YOUR INSTRUCTIONS: Please set down exactly the lines of the listing below from the line containing "(cmd classification approval : string) (exit" through the line containing "(executed w ++ ran) in", both lines included, leaving out all other lines.

Content starts

(* ===== verification/GateMain.v ===== *)
(** * One gate process (src/gate/cmd/sshgate-gate/main.go, src/gate/keystore.go)

    [run] as a function of what the process finds ([Env]) and of the world it
    changes ([World]): the files of the host, what it printed on either stream,
    its own log lines included, and the commands it ran.  A child is a function of
    its command and the host, which it may change in any way.  The words of an
    operating-system or library error inside a log line are given. *)

From S2P Require Import Prelude Json ClassifyArgs Classify Sigwire GateVerify RedactScanner RedactWriter GateAudit GateRevoke GateExec.

(** encoding/pem: the bytes of the first block, if there is one. *)
Class PemDecoder := { pem_decode : list ascii -> option (list ascii) }.

Module Keystore.

(** What os.Stat and os.ReadFile answer for gate.pub. *)
Inductive PubFile :=
  | NotExist
  | StatError
  | Present (mode : Z) (data : option (list ascii)).

Inductive KeyError :=
  | StatFailed | InsecureMode (mode : Z) | ReadFailed | BadPEMBody (len : nat) | NeitherForm.

Definition PublicKeySize : nat := 32.

(** LoadPubKey *)
Definition LoadPubKey `{PemDecoder} (f : PubFile) : option (list ascii) + KeyError :=
  match f with
  | NotExist => inl None
  | StatError => inr StatFailed
  | Present mode data =>
      if negb (Z.land (Z.land mode 511) 18 =? 0)%Z then inr (InsecureMode (Z.land mode 511))
      else match data with
           | None => inr ReadFailed
           | Some data =>
               match pem_decode data with
               | Some body =>
                   if negb (List.length body =? PublicKeySize) then inr (BadPEMBody (List.length body))
                   else inl (Some body)
               | None =>
                   if negb (List.length data =? PublicKeySize) then inr NeitherForm
                   else inl (Some data)
               end
           end
  end.

End Keystore.

Module Gate.
Import Bytes Audit Revoke Keystore.

Definition exitOK : Z := 0.
Definition exitGeneric : Z := 1.
Definition exitDataErr : Z := 65.
Definition exitSoftware : Z := 70.
Definition exitNoPermVal : Z := 77.

Definition auditFullCaptureLimit : Z := 256 * 1024.

(** The places where an error of the system or of a library is printed. *)
Inductive Failure :=
  | RandFailure | ExecutableFailure | StatKeyFailure | ReadKeyFailure | GlobFailure
  | Base64Failure (payload : bool) | UnmarshalFailure | HomeFailure
  | RevokeFailure (why : RevokeError) | StartFailure | WaitFailure.

(** What the process finds: randomness, its environment variable, its own path
    and directory, the key file, its host keys, the clock at its two readings,
    the home directory, the rules, the file operations that fail in a revoke, what
    a command does, and the words of the errors it meets. *)
Record Env := mkEnv {
  random_salt : option (list ascii);
  SSH_ORIGINAL_COMMAND : string;
  gateDirFn : option (string * string);
  gate_pub : PubFile;
  hostKeyFPsFn : option (list string);
  now : Z;
  record_now : Z;
  homeDirFn : option string;
  rules : list Scanner.Rule;
  faults : Faults;
  child : string -> Host -> option Exec.Child * Host;
  error_text : Failure -> string
}.

Record World := mkWorld {
  host : Host;
  stdout : list ascii;
  stderr : list ascii;
  executed : list (string * bool)
}.

Definition set_host (h : Host) (w : World) : World :=
  mkWorld h (stdout w) (stderr w) (executed w).

(** fmt.Println *)
Definition Println (s : string) (w : World) : World :=
  mkWorld (host w) (stdout w ++ lit s ++ [NL]) (stderr w) (executed w).

(** ** Log lines *)

(** The line logf prints for a message. *)
Definition log_line (msg : string) : list ascii :=
  lit "gate: " ++ trim_right (fun c => c =c NL) (lit msg) ++ [NL].

(** logf, of the formatted message. *)
Definition logf (msg : string) (w : World) : World :=
  mkWorld (host w) (stdout w) (stderr w ++ log_line msg) (executed w).

Definition decimal (n : nat) : string := string_of_list_ascii (Json.format_int (Z.of_nat n)).

(** The verb %#o, of permission bits: a leading zero, then octal digits. *)
Fixpoint octal_digits (fuel : nat) (z : Z) (acc : string) : string :=
  match fuel with
  | 0 => acc
  | S fuel =>
      let acc := String (byte_of (48 + z mod 8)) acc in
      if (z / 8 =? 0)%Z then acc else octal_digits fuel (z / 8) acc
  end.

Definition octal (mode : Z) : string := "0" +:+ octal_digits 4 mode "".

(** The error of defaultGateDir. *)
Definition gate_dir_text (e : Env) : string := "os.Executable: " +:+ error_text e ExecutableFailure.

(** The errors of LoadPubKey. *)
Definition key_error_text (e : Env) (path : string) (why : KeyError) : string :=
  match why with
  | StatFailed => "stat pubkey: " +:+ error_text e StatKeyFailure
  | InsecureMode mode =>
      "pubkey " +:+ path +:+ " has insecure mode " +:+ octal mode
      +:+ " (group/world write must be off)"
  | ReadFailed => "read pubkey: " +:+ error_text e ReadKeyFailure
  | BadPEMBody len => "pubkey PEM body is " +:+ decimal len +:+ " bytes, want " +:+ decimal PublicKeySize
  | NeitherForm => "pubkey is neither PEM nor a 32-byte raw Ed25519 key"
  end.

(** The errors of DecodeSigned. *)
Definition decode_error_text (e : Env) (why : Sigwire.DecodeError) : string :=
  match why with
  | Sigwire.MissingPrefix => "missing SSHGATE_SIG: prefix"
  | Sigwire.MissingSeparator => "missing payload separator"
  | Sigwire.EmptySignature => "empty signature field"
  | Sigwire.EmptyPayload => "empty payload field"
  | Sigwire.BadSignatureBase64 => "decode signature: " +:+ error_text e (Base64Failure false)
  | Sigwire.BadPayloadBase64 => "decode payload: " +:+ error_text e (Base64Failure true)
  | Sigwire.BadPayloadJSON => "unmarshal payload: " +:+ error_text e UnmarshalFailure
  | Sigwire.MissingCmd => "payload missing required field: cmd"
  end.

(** The errors of VerifySigned: a sentinel, and for a line that does not decode
    why. *)
Definition verify_error_text (e : Env) (line : string) (why : Verify.GateError) : string :=
  match why with
  | Verify.ErrBadFormat =>
      "bad signed-command format"
      +:+ match Sigwire.DecodeSigned line with
          | inr why => ": " +:+ decode_error_text e why
          | inl _ => ""
          end
  | Verify.ErrBadSig => "signature verification failed"
  | Verify.ErrExpired => "signature expired"
  | Verify.ErrValidityTooLong => "signature validity window too long"
  | Verify.ErrEmptyCmd => "signed payload has empty cmd"
  | Verify.ErrHostMismatch => "signed payload host-key binding does not match this gate"
  end.

(** The errors of ExecWithRedaction. *)
Definition exec_error_text (e : Env) (why : Exec.ExecError) : string :=
  match why with
  | Exec.EmptyCommand => "exec: empty command"
  | Exec.StartFailed => "exec: start /bin/sh: " +:+ error_text e StartFailure
  | Exec.RedactFailed | Exec.WaitError => "exec: wait: " +:+ error_text e WaitFailure
  end.

(** The errors of Revoke. *)
Definition revoke_error_text (e : Env) (home gateDir : string) (why : RevokeError) : string :=
  let authPath := join_path home ".ssh/authorized_keys" in
  let text := error_text e (RevokeFailure why) in
  match why with
  | EmptyHomeDir => "revoke: homeDir is empty"
  | EmptyGateDir => "revoke: gateDir is empty"
  | EmptyBinaryPath => "revoke: gateBinaryPath is empty"
  | Revoke.ReadFailed => "revoke: read " +:+ authPath +:+ ": " +:+ text
  | BackupFailed =>
      "revoke: write backup " +:+ authPath +:+ AuthorizedKeysRevokeBackup +:+ ": " +:+ text
  | RewriteFailed => "revoke: rewrite " +:+ authPath +:+ ": " +:+ text
  | RemoveFailed => "revoke: remove " +:+ gateDir +:+ ": " +:+ text
  | Revoke.StatFailed => "revoke: stat " +:+ gateDir +:+ ": " +:+ text
  end.

(** os.ReadFile of a configuration file. *)
Definition read_text (w : World) (p : string) : option string :=
  option_map Sigwire.str (content (files (host w)) !! p).

(** newAuditLogger *)
Definition newAuditLogger (e : Env) (w : World) : option AuditLogger :=
  match gateDirFn e with
  | None => None
  | Some (dir, _) =>
      Some (NewAuditLogger (LoadAuditLevel (read_text w (join_path dir "audit-level")))
                           (AuditPath dir (read_text w (join_path dir "audit-path"))))
  end.

(** audit.Record *)
Definition log (audit : option AuditLogger) (r : AuditRecord) (w : World) : World :=
  set_host (mkHost (RecordLine audit r (files (host w))) (dirs (host w))) w.

Section Main.
Context `{Hmac} `{Ed25519} `{PemDecoder}.

(** redactAuditCommand *)
Definition redactAuditCommand (e : Env) (salt : list ascii) (cmd : string) : string :=
  let '(red, ok) := Writer.RedactString cmd salt (rules e) in
  if ok then red else cmd.

(** auditNoExec *)
Definition auditNoExec (e : Env) (salt : list ascii) (audit : option AuditLogger)
    (cmd classification approval : string) (exit : Z) (w : World) : World :=
  log audit (mkRecord (record_now e) (redactAuditCommand e salt cmd) classification approval
               exit None false "" "") w.

(** execChild *)
Definition execChild (e : Env) (salt : list ascii) (cmd : string) (reveal : bool)
    (captureLimit : Z) (w : World) : Z * Exec.ExecResult * World :=
  let '(c, h) :=
    if GoStr.TrimSpace cmd =s "" then (None, host w) else child e cmd (host w) in
  let r := Exec.ExecWithRedaction cmd c 0 (Exec.mkOpts salt (rules e) reveal captureLimit) in
  let ran := match c with Some _ => [(cmd, reveal)] | None => [] end in
  let w' := mkWorld h (stdout w ++ Exec.to_stdout r) (stderr w ++ Exec.to_stderr r)
              (executed w ++ ran) in
  let w' := match Exec.err r with Some why => logf (exec_error_text e why) w' | None => w' end in
  if (Exec.ExitCode (Exec.res r) <? 0)%Z then (exitGeneric, Exec.res r, w')
  else (Exec.ExitCode (Exec.res r), Exec.res r, w').

(** The capture limit execAndAudit asks for. *)
Definition capture_for (audit : option AuditLogger) (reveal : bool) : Z :=
  match audit with
  | Some a => if (level_val AuditAllFull <=? level_val (level a)) && negb reveal
              then auditFullCaptureLimit else 0%Z
  | None => 0%Z
  end.

(** The record of an executed command. *)
Definition exec_record (e : Env) (salt : list ascii) (cmd classification approval : string)
    (reveal : bool) (rc : Z) (res : Exec.ExecResult) : AuditRecord :=
  mkRecord (record_now e) (redactAuditCommand e salt cmd) classification approval rc
    (Some (mkMeta (Exec.StdoutBytes res) (Exec.StderrBytes res) (Exec.Lines res)
             (Z.quot (Exec.Duration res) 1000000)))
    reveal (Sigwire.str (Exec.Stdout res)) (Sigwire.str (Exec.Stderr res)).

(** execAndAudit *)
Definition execAndAudit (e : Env) (salt : list ascii) (audit : option AuditLogger)
    (cmd classification approval : string) (reveal : bool) (w : World) : Z * World :=
  let '(rc, res, w) := execChild e salt cmd reveal (capture_for audit reveal) w in
  (rc, log audit (exec_record e salt cmd classification approval reveal rc res) w).

(** doRevoke *)
Definition doRevoke (e : Env) (w : World) : Z * World :=
  match gateDirFn e with
  | None => (exitGeneric, logf ("revoke: " +:+ gate_dir_text e) w)
  | Some (gateDir, binaryPath) =>
      match homeDirFn e with
      | None => (exitGeneric, logf ("revoke: home dir: " +:+ error_text e HomeFailure) w)
      | Some home =>
          let '(h, res, err) := RevokeGate (faults e) home gateDir binaryPath (host w) in
          let w := set_host h w in
          match err with
          | Some why => (exitGeneric, logf ("revoke: " +:+ revoke_error_text e home gateDir why) w)
          | None => (exitOK, Println (FormatRevokeStdout res) w)
          end
      end
  end.

(** The messages of run's refusals. *)
Definition no_key_signed : string := "no signing key configured; signed commands cannot be verified".
Definition no_key_write : string :=
  "no signing key configured (read-only install — re-run /sshgate:setup to add a signer)".
Definition write_unsigned : string := "write commands require a SSHGATE_SIG prefix".
Definition update_missing : string := "SSHGATE_UPDATE not yet implemented".
Definition fingerprints_failed (e : Env) : string :=
  "derive host-key fingerprints: glob /etc/ssh/ssh_host_*.pub: " +:+ error_text e GlobFailure.

(** run, on a host without a signing key. *)
Definition run_read_only (e : Env) (salt : list ascii) (audit : option AuditLogger) (w : World)
    : Z * World :=
  let raw := SSH_ORIGINAL_COMMAND e in
  if Sigwire.IsSigned raw
  then (exitNoPermVal,
        auditNoExec e salt audit raw "write" "denied" exitNoPermVal (logf no_key_signed w))
  else match Classify raw with
       | KindRead => execAndAudit e salt audit raw "read" "unsigned" false w
       | _ => (exitNoPermVal,
               auditNoExec e salt audit raw "write" "denied" exitNoPermVal (logf no_key_write w))
       end.

(** run, once the inner command is settled; its default case has no Kind left. *)
Definition run_inner (e : Env) (salt : list ascii) (audit : option AuditLogger)
    (signed : bool) (innerCmd : string) (reveal : bool) (w : World) : Z * World :=
  if signed && (innerCmd =s "SSHGATE_REVOKE") then
    let '(rc, w) := doRevoke e w in
    (rc, auditNoExec e salt audit innerCmd "write" "signed" rc w)
  else if signed && GoStr.HasPrefix innerCmd "SSHGATE_UPDATE " then
    (exitGeneric,
     auditNoExec e salt audit innerCmd "write" "signed" exitGeneric (logf update_missing w))
  else match Classify innerCmd with
       | KindRead =>
           execAndAudit e salt audit innerCmd "read" (if signed then "signed" else "unsigned")
             reveal w
       | KindWrite | KindUnknown =>
           if negb signed
           then (exitNoPermVal,
                 auditNoExec e salt audit innerCmd "write" "denied" exitNoPermVal
                   (logf write_unsigned w))
           else execAndAudit e salt audit innerCmd "write" "signed" reveal w
       end.

(** run, on a host with a signing key. *)
Definition run_keyed (e : Env) (salt : list ascii) (audit : option AuditLogger)
    (pubkey : list ascii) (w : World) : Z * World :=
  let raw := SSH_ORIGINAL_COMMAND e in
  if Sigwire.IsSigned raw then
    match hostKeyFPsFn e with
    | None => (exitSoftware, logf (fingerprints_failed e) w)
    | Some selfHostFPs =>
        match Verify.VerifySigned raw pubkey (now e) selfHostFPs with
        | inr why =>
            (exitDataErr,
             auditNoExec e salt audit raw "write" "denied" exitDataErr
               (logf (verify_error_text e raw why) w))
        | inl (ic, rev) => run_inner e salt audit true ic rev w
        end
    end
  else run_inner e salt audit false raw false w.

(** run *)
Definition run (e : Env) (w : World) : Z * World :=
  match random_salt e with
  | None => (exitSoftware, logf ("crypto/rand: " +:+ error_text e RandFailure) w)
  | Some salt =>
      if SSH_ORIGINAL_COMMAND e =s "" then (exitOK, Println "SSHGATE_OK" w)
      else
        let audit := newAuditLogger e w in
        match gateDirFn e with
        | None => (exitSoftware, logf ("locate pubkey: " +:+ gate_dir_text e) w)
        | Some (dir, _) =>
            match LoadPubKey (gate_pub e) with
            | inr why =>
                (exitSoftware,
                 logf ("load pubkey: " +:+ key_error_text e (join_path dir "gate.pub") why) w)
            | inl None => run_read_only e salt audit w
            | inl (Some pubkey) => run_keyed e salt audit pubkey w
            end
        end
  end.

End Main.

End Gate.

Content ends

TASK SOLUTION:
    (cmd classification approval : string) (exit : Z) (w : World) : World :=
  log audit (mkRecord (record_now e) (redactAuditCommand e salt cmd) classification approval
               exit None false "" "") w.

(** execChild *)
Definition execChild (e : Env) (salt : list ascii) (cmd : string) (reveal : bool)
    (captureLimit : Z) (w : World) : Z * Exec.ExecResult * World :=
  let '(c, h) :=
    if GoStr.TrimSpace cmd =s "" then (None, host w) else child e cmd (host w) in
  let r := Exec.ExecWithRedaction cmd c 0 (Exec.mkOpts salt (rules e) reveal captureLimit) in
  let ran := match c with Some _ => [(cmd, reveal)] | None => [] end in
  let w' := mkWorld h (stdout w ++ Exec.to_stdout r) (stderr w ++ Exec.to_stderr r)
              (executed w ++ ran) in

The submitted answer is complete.